▶ What is needed
Check every line of the data below for the string "Fixpoint", and copy the ones that hold it.

Stored records:

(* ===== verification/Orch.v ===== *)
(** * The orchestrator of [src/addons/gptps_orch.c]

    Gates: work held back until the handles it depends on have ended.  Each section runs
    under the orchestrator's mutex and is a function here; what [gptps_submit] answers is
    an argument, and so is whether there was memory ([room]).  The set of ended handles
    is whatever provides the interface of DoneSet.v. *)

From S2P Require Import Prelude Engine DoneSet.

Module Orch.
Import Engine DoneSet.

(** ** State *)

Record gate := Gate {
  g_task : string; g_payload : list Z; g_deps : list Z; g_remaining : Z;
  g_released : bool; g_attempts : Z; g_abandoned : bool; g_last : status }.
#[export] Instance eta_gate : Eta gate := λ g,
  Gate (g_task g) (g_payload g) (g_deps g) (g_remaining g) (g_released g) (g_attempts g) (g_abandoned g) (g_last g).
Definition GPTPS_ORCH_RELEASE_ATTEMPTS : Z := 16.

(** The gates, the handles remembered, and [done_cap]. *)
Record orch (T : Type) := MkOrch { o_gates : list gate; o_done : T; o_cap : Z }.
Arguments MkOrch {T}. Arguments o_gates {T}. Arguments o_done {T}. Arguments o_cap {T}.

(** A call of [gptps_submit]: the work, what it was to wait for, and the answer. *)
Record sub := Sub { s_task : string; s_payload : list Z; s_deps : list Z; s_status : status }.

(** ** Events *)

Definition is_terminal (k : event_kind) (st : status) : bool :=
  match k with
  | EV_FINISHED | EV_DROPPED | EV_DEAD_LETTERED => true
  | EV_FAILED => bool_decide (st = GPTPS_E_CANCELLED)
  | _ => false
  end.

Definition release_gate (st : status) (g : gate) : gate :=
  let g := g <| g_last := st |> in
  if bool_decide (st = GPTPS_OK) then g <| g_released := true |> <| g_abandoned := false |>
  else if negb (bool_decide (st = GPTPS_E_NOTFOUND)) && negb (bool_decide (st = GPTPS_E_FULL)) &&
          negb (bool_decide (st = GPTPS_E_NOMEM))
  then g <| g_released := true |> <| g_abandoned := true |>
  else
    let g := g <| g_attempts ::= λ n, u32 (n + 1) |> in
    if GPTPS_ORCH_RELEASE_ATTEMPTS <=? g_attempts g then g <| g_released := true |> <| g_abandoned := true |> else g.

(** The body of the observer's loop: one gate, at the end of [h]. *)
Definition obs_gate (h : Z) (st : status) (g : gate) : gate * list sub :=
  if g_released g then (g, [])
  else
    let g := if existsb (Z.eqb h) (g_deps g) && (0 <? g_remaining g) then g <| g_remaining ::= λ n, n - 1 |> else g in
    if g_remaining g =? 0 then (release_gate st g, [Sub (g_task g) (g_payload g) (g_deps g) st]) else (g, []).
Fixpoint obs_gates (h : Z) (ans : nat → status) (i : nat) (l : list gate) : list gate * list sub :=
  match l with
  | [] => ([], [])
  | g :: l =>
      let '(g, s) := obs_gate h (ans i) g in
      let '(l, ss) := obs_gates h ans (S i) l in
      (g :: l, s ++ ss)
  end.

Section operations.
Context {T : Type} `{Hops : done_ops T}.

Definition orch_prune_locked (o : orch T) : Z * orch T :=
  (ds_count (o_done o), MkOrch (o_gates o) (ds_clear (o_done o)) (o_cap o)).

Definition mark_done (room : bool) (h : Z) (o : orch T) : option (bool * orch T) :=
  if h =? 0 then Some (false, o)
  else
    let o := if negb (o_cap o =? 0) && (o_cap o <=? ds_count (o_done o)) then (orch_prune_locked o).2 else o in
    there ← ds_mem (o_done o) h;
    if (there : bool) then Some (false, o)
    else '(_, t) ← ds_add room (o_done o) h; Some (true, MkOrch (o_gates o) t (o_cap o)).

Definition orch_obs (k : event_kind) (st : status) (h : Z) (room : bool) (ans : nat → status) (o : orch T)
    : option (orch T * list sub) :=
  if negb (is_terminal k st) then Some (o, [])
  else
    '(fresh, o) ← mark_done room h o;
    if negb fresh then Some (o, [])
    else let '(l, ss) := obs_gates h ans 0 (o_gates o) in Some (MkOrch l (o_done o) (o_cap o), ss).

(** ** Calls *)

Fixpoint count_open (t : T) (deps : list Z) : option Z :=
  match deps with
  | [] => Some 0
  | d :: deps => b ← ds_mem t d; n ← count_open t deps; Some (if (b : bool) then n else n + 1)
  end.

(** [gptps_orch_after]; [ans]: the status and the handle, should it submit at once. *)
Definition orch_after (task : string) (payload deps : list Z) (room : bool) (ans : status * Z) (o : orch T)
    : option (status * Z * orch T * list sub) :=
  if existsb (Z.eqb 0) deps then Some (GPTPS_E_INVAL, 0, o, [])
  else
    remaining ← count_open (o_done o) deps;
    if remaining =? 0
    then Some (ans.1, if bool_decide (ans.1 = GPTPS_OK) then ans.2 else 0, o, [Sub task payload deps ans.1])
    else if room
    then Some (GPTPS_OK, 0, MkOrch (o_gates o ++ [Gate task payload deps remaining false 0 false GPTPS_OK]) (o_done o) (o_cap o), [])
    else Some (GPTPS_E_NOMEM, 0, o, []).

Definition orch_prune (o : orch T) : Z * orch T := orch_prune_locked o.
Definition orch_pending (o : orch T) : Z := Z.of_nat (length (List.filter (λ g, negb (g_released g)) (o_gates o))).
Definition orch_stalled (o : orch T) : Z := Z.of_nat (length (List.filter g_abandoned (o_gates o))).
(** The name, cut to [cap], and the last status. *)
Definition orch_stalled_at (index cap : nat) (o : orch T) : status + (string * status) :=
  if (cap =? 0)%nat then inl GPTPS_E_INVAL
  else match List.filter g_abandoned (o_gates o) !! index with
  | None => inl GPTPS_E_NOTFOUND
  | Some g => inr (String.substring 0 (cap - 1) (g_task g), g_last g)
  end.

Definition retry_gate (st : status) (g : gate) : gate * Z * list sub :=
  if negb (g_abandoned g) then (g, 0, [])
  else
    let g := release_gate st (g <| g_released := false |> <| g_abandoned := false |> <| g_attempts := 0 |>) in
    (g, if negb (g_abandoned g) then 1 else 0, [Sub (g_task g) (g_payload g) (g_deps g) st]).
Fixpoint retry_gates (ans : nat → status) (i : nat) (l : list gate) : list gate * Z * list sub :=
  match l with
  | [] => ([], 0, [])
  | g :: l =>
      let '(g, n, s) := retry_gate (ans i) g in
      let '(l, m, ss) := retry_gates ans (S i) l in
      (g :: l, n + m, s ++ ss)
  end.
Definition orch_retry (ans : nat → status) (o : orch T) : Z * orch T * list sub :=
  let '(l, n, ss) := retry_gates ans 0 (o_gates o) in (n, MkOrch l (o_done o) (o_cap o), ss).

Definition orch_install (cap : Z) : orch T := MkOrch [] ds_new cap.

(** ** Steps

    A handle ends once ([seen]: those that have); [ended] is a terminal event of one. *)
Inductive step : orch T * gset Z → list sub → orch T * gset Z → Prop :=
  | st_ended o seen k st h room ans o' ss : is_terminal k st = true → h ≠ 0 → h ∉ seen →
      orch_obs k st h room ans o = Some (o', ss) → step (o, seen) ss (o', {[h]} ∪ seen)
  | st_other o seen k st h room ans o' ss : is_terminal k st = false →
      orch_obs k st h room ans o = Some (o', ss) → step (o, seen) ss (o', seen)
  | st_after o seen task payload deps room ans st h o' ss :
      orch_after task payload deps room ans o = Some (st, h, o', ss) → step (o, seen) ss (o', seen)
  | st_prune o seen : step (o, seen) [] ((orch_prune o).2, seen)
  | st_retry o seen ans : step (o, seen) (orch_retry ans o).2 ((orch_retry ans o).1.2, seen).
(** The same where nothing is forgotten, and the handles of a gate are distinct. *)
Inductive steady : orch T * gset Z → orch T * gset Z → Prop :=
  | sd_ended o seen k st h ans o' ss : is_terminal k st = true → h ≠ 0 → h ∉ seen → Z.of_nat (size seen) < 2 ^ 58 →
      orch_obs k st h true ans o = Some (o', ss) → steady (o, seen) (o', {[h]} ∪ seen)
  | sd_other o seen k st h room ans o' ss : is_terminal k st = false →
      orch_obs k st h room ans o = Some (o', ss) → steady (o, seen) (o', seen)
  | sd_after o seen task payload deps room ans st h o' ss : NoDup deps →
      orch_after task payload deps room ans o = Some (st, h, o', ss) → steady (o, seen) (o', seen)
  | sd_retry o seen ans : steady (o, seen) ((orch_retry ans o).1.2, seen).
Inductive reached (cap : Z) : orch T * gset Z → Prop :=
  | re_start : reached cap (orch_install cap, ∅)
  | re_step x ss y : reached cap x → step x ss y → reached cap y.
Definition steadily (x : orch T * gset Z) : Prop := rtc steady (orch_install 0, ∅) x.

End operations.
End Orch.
...
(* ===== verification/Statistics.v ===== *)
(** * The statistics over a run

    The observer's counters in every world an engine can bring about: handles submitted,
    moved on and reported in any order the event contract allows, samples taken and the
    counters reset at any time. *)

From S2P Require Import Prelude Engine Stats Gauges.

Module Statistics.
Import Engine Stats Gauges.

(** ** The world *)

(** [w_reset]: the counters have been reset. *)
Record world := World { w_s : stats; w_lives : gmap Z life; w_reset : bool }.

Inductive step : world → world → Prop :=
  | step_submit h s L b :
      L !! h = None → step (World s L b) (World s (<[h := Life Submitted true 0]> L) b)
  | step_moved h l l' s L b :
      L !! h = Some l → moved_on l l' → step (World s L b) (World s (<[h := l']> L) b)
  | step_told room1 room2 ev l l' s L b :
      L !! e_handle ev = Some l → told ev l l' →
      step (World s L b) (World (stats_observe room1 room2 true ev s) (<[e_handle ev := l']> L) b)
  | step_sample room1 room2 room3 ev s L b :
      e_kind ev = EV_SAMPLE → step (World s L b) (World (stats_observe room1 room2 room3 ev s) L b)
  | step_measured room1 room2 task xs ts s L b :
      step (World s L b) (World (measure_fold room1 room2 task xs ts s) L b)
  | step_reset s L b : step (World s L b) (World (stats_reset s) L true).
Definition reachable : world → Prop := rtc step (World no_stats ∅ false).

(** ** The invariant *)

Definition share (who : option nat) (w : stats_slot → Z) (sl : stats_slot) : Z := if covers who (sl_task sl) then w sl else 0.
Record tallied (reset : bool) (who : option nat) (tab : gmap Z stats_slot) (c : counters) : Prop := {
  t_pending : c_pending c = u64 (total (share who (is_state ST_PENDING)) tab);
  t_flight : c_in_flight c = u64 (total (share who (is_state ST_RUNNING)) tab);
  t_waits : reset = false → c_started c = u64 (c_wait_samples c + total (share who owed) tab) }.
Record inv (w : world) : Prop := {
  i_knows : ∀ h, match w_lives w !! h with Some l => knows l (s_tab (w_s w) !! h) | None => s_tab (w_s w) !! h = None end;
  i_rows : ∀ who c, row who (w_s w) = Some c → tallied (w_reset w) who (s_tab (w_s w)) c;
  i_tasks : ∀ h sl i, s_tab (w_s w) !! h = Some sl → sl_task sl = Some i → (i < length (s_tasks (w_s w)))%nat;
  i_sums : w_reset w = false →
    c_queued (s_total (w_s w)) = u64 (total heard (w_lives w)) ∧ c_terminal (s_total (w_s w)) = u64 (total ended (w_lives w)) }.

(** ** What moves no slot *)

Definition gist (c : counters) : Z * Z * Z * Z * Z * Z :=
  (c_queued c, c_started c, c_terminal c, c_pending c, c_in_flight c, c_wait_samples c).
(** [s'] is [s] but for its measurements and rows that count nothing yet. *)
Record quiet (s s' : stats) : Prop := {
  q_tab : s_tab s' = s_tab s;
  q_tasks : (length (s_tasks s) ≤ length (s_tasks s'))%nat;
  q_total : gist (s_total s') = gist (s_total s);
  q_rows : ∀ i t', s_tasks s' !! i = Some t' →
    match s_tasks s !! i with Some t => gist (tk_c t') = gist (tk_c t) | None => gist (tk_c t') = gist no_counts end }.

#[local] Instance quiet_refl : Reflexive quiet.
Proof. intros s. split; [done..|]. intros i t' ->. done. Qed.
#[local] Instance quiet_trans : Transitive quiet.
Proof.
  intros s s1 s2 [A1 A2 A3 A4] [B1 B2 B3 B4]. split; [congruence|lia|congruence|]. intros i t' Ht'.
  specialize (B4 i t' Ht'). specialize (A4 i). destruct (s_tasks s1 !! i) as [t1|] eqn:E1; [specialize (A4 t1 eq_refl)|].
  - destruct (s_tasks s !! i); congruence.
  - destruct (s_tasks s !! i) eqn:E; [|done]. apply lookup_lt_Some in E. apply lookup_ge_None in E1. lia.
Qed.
==
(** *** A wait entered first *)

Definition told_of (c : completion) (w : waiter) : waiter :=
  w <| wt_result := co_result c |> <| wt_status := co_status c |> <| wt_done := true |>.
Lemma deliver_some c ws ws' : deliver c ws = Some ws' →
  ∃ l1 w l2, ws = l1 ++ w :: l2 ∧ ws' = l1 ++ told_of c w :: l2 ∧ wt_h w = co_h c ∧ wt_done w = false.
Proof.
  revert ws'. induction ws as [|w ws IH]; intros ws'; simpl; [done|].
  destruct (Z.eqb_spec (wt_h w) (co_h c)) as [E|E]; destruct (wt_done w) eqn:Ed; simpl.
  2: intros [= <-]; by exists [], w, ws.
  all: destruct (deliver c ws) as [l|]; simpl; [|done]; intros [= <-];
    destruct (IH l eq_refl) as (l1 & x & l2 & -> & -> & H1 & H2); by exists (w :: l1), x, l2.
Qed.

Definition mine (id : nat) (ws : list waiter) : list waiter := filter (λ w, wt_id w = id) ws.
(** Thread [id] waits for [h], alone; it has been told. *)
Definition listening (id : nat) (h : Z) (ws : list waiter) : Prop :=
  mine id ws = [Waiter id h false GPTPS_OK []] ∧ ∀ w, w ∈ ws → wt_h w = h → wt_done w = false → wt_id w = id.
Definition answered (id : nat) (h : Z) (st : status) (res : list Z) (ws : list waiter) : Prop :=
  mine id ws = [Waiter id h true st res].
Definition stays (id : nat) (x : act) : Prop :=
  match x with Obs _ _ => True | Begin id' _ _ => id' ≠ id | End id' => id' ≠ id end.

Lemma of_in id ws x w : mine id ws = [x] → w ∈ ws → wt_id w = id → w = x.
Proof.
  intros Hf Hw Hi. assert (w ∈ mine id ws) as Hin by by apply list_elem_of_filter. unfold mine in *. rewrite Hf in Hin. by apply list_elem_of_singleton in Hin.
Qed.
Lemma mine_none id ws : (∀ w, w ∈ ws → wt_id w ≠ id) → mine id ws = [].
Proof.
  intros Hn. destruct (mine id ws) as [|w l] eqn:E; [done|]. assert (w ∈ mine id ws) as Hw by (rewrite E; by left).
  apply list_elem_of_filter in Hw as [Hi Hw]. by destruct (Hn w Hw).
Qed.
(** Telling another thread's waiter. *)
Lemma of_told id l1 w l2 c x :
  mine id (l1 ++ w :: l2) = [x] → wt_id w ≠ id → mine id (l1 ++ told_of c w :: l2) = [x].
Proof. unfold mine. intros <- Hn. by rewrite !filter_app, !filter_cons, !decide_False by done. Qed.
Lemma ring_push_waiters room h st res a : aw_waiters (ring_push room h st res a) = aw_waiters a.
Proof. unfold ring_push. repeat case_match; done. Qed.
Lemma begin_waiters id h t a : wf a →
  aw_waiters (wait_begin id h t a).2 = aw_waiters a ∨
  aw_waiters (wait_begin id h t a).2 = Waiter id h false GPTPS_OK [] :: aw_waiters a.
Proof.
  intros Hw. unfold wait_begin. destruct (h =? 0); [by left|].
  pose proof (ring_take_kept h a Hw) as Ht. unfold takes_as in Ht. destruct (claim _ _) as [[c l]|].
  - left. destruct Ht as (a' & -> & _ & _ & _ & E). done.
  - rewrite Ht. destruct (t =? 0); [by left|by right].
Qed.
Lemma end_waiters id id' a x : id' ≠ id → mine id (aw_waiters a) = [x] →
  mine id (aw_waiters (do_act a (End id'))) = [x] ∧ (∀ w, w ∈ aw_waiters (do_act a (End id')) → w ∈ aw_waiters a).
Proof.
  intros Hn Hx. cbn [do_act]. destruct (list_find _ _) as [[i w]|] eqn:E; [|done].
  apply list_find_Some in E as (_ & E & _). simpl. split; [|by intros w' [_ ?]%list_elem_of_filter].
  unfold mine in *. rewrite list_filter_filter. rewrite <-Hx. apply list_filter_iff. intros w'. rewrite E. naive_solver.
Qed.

▶ Task solution
Fixpoint obs_gates (h : Z) (ans : nat → status) (i : nat) (l : list gate) : list gate * list sub :=
Fixpoint count_open (t : T) (deps : list Z) : option Z :=
Fixpoint retry_gates (ans : nat → status) (i : nat) (l : list gate) : list gate * Z * list sub :=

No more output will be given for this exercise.